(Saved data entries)
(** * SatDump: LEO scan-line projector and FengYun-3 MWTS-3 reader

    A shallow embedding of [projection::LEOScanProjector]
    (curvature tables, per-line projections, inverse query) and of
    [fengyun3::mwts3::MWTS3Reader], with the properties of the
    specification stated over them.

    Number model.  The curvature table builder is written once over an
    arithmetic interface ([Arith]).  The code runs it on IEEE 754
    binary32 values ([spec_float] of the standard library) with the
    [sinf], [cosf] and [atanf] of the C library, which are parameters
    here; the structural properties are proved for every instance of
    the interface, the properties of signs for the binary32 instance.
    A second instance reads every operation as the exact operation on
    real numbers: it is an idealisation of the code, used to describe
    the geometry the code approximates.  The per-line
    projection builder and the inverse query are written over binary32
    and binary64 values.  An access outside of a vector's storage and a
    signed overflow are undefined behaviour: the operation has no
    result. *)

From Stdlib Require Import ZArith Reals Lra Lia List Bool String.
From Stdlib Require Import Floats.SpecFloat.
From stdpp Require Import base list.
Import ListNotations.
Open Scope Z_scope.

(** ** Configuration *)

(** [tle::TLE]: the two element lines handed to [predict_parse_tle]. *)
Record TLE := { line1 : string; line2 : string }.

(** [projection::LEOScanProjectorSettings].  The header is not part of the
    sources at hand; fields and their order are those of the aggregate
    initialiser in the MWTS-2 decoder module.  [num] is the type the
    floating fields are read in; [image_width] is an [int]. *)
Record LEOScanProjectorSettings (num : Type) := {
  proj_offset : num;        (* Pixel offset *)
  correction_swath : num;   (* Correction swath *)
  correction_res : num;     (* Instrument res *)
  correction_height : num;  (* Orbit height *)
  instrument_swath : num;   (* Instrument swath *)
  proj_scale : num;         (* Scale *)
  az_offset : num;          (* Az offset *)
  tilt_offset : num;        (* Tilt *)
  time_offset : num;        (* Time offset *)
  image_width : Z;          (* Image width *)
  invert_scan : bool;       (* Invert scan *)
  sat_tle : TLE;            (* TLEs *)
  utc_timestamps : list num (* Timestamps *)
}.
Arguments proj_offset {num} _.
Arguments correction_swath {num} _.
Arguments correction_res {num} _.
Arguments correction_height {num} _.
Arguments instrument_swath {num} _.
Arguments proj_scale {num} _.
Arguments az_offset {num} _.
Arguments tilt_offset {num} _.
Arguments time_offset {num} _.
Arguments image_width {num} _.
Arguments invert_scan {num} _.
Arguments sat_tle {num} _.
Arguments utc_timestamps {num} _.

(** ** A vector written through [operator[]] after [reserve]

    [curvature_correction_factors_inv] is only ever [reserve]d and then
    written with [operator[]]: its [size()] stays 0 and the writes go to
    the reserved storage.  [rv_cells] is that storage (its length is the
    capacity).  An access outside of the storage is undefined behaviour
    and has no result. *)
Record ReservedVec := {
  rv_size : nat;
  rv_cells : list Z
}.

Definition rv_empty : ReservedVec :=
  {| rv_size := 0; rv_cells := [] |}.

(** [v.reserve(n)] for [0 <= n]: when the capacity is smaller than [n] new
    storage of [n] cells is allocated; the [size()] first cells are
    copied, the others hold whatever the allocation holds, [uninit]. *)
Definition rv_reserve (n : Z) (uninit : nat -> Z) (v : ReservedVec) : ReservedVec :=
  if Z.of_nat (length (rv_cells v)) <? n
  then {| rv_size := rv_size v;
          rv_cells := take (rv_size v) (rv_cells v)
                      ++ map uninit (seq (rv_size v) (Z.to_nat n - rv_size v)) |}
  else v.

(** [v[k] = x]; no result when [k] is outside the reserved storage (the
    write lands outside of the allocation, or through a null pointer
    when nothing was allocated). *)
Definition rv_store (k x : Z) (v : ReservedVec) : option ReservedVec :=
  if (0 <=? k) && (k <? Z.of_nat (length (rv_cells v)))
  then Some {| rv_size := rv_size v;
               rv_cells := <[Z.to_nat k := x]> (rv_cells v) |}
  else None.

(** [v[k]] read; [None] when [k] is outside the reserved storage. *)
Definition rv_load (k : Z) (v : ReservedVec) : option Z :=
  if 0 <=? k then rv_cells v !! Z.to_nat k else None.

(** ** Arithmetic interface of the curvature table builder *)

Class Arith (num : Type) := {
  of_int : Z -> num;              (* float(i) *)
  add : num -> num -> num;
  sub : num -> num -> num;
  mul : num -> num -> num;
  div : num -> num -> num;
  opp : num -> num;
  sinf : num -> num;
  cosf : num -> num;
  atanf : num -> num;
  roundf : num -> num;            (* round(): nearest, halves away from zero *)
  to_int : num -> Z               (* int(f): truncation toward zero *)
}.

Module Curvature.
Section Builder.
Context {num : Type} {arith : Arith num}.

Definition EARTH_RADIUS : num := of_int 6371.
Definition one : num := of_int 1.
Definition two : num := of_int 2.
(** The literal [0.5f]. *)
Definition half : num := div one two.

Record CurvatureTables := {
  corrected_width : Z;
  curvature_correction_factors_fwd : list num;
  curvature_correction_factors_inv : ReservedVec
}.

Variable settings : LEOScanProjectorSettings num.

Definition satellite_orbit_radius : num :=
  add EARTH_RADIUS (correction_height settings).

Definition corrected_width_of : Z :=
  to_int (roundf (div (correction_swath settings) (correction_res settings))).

* * *

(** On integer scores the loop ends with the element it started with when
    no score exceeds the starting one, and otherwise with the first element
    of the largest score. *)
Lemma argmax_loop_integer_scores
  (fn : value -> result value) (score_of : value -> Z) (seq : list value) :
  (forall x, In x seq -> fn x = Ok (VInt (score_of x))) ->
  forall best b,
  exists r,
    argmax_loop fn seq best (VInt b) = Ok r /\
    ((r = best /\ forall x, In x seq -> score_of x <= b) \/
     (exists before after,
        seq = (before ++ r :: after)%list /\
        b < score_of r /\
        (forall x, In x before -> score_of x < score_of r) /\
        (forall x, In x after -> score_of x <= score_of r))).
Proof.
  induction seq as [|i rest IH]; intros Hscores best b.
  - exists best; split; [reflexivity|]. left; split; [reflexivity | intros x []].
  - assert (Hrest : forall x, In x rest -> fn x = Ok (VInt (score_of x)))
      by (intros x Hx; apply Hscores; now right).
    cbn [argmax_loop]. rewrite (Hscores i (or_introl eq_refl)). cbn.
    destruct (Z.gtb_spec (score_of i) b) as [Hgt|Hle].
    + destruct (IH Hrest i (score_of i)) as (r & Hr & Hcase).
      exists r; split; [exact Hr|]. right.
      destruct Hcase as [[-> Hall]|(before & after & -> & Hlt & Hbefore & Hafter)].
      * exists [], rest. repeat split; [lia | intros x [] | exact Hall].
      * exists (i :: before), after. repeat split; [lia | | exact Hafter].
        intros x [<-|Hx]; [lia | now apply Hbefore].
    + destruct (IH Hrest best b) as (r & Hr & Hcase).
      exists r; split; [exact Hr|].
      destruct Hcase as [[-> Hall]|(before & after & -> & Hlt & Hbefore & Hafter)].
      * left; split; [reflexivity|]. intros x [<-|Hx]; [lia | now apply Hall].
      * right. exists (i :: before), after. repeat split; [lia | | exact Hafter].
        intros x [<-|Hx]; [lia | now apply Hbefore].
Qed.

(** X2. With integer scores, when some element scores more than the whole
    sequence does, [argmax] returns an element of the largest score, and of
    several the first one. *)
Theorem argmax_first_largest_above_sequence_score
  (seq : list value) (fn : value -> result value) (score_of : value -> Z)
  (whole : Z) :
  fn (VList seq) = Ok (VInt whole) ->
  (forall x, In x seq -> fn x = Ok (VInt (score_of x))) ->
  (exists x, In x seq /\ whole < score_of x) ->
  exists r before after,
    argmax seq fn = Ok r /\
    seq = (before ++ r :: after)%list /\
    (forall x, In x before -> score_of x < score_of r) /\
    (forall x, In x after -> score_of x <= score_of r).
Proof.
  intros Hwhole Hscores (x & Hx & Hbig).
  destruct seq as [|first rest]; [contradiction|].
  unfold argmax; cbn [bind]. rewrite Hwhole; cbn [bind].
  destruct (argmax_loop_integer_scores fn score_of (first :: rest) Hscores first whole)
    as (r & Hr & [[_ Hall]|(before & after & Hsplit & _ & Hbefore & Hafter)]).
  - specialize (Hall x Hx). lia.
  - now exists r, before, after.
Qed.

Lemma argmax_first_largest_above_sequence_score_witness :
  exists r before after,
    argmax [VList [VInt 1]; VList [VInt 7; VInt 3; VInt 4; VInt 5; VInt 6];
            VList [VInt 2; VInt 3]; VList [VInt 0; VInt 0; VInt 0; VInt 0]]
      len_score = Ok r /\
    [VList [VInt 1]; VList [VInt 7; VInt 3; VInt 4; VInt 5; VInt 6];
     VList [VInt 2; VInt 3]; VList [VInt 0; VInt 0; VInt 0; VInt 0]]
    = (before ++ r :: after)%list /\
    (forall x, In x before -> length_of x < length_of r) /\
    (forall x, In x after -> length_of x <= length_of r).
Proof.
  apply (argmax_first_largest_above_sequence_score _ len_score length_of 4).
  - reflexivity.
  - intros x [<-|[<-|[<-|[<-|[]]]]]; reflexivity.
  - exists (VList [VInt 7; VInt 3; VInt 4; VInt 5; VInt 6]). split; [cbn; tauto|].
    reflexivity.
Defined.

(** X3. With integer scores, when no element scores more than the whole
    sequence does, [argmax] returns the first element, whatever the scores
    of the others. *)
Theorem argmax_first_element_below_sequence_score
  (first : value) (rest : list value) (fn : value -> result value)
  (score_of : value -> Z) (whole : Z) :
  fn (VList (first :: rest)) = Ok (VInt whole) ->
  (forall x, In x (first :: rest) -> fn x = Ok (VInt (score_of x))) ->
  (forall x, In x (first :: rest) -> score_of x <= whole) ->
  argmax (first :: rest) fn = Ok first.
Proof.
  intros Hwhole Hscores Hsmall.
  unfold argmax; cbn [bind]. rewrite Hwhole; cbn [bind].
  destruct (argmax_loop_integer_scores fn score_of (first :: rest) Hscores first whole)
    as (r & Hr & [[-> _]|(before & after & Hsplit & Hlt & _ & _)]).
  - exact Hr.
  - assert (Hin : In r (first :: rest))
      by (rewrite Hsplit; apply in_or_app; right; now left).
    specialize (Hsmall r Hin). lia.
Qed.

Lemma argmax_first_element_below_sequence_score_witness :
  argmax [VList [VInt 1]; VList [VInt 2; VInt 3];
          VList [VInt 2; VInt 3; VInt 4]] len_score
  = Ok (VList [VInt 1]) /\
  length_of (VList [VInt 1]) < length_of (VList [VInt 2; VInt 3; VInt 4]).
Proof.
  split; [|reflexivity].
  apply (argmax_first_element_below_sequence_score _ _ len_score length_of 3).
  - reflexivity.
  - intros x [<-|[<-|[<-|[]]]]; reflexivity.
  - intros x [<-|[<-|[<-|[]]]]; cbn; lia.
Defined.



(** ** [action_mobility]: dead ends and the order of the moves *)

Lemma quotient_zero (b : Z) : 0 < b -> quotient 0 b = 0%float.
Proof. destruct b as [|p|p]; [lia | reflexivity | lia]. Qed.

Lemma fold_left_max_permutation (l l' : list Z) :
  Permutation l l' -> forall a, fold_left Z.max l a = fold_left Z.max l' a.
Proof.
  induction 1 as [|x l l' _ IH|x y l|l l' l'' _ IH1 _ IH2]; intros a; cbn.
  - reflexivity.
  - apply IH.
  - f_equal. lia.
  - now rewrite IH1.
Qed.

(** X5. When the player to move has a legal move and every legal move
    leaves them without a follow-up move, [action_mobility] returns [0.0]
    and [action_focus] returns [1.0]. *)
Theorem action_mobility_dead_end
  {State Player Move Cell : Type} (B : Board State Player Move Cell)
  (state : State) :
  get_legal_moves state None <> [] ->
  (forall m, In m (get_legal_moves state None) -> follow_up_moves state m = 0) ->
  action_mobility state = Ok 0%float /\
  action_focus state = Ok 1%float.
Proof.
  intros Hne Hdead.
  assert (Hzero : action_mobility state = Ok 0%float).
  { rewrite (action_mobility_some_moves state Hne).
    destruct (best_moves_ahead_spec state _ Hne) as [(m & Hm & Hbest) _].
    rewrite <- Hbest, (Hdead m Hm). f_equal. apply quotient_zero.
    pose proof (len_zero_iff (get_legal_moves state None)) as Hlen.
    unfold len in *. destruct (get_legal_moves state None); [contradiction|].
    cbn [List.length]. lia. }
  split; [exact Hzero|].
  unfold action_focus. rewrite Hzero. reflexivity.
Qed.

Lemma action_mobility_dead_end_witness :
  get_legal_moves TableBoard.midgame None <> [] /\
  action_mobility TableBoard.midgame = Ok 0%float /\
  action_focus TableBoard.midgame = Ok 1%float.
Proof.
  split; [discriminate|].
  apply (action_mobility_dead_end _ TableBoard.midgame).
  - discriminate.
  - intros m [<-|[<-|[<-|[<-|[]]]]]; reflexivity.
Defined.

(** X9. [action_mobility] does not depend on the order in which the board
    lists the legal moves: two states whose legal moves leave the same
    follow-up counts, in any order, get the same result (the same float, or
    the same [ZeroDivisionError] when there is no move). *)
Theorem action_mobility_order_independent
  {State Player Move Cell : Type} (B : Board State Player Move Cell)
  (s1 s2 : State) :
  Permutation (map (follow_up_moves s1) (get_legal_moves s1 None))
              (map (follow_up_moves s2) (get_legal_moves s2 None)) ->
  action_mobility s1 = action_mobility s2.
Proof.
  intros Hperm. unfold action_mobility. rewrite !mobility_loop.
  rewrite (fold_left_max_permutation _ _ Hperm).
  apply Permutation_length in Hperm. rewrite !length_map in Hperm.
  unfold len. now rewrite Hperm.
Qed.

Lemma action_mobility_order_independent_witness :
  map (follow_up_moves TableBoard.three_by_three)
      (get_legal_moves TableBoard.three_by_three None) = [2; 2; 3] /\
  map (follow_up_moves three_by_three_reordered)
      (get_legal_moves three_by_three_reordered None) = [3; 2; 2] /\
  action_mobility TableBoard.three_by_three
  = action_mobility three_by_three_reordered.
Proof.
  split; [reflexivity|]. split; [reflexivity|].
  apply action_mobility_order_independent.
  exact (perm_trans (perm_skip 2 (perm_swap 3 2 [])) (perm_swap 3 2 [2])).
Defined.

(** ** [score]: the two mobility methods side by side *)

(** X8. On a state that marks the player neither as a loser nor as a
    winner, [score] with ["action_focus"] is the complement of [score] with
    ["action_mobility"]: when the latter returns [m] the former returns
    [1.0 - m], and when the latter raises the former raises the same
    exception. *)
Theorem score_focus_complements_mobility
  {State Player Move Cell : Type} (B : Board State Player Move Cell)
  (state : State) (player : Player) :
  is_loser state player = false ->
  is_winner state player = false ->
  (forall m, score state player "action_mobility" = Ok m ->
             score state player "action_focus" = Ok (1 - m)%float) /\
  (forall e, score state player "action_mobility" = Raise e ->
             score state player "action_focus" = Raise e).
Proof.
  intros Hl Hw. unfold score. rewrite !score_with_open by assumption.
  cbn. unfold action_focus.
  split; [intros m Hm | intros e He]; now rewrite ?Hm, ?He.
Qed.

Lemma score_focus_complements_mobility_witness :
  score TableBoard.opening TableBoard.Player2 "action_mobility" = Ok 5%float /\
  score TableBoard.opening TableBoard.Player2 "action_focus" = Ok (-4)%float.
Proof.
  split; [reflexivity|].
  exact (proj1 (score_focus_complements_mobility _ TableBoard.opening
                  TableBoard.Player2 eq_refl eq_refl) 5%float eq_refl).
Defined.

## About this exercise
Look through the entries above and say how many lines contain "false", giving nothing but the number.

## Exercise response
2